Eating real food began as a way to help her own family. In 2006, right before her son was born, Tracey started getting into nutrition. She wondered why Americans are seeing allergies and diseases like we’ve never seen before. She began to look at our food systems.
In 2007, when her son was born, she dug even deeper, motivated by wanting to nourish her new child. Watching Food, Inc. made her angry about all the food additives that people don’t know about.

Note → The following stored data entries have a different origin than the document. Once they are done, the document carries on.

Definition main_ops : list (system → option system) :=
  [check_running; accept_interrupted; clean_lock; clean_next; clean_unlock; register_lock; register; register_unlock].
Definition accept_ops : list (system → option system) := [accept_ok; accept_fail].
Definition stop_ops : list (system → option system) :=
  [stop_cas false; handle_signal SIGINT; handle_signal SIGTERM; stop_shutdown; stop_close; stop_lock; stop_next;
   stop_session; stop_join; stop_clear].
Definition thread_ops (i : nat) : list (system → option system) :=
  [thread_begin i; thread_stopped i; thread_end i; thread_exit i].
Definition client_ops (i : nat) : list (system → option system) :=
  [thread_hangup i; thread_drop i; thread_test i].

(** The steps the server makes without any help: no client connects, sends,
    reads, hangs up or times out, and [accept] on the open socket does not
    return. *)
Inductive own_step (st st' : system) : Prop :=
| main_step op : op ∈ main_ops → main_enabled st = true → op st = Some st' → own_step st st'
| stop_step op : op ∈ stop_ops → op st = Some st' → own_step st st'
| thread_step i op : op ∈ thread_ops i → op st = Some st' → own_step st st'.

Inductive step (st st' : system) : Prop :=
| server_step : own_step st st' → step st st'
| accept_step op : op ∈ accept_ops → main_enabled st = true → op st = Some st' → step st st'
| client_step i op : op ∈ client_ops i → op st = Some st' → step st st'.

Definition reachable : system → Prop := rtc step started.

(** *** The invariant *)
Definition in_flight (st : system) : option nat :=
  match main st with MCleanup i | MCleaning i _ _ | MRegister i | MEmplacing i => Some i | _ => None end.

This year, when her son and daughter both started school, she realized she had the time and motivation to look outward and educate people on food issues. She started her business, which began as a blog, in January 2015. Then she branched out into coaching services. She helps people clean out their pantries. She provides grocery tours, educating them as they go to the store. She teaches cooking classes, like the one she led this summer at Weaver’s Orchard. Her husband provides the tech knowledge.
Her mission: Help people get healthy without fad diets, by getting as close to nature as possible to heal from diseases and obesity. Getting an early start on this for your kids is part of the reason to beat the lunch-planning blues and find creative real-food solutions.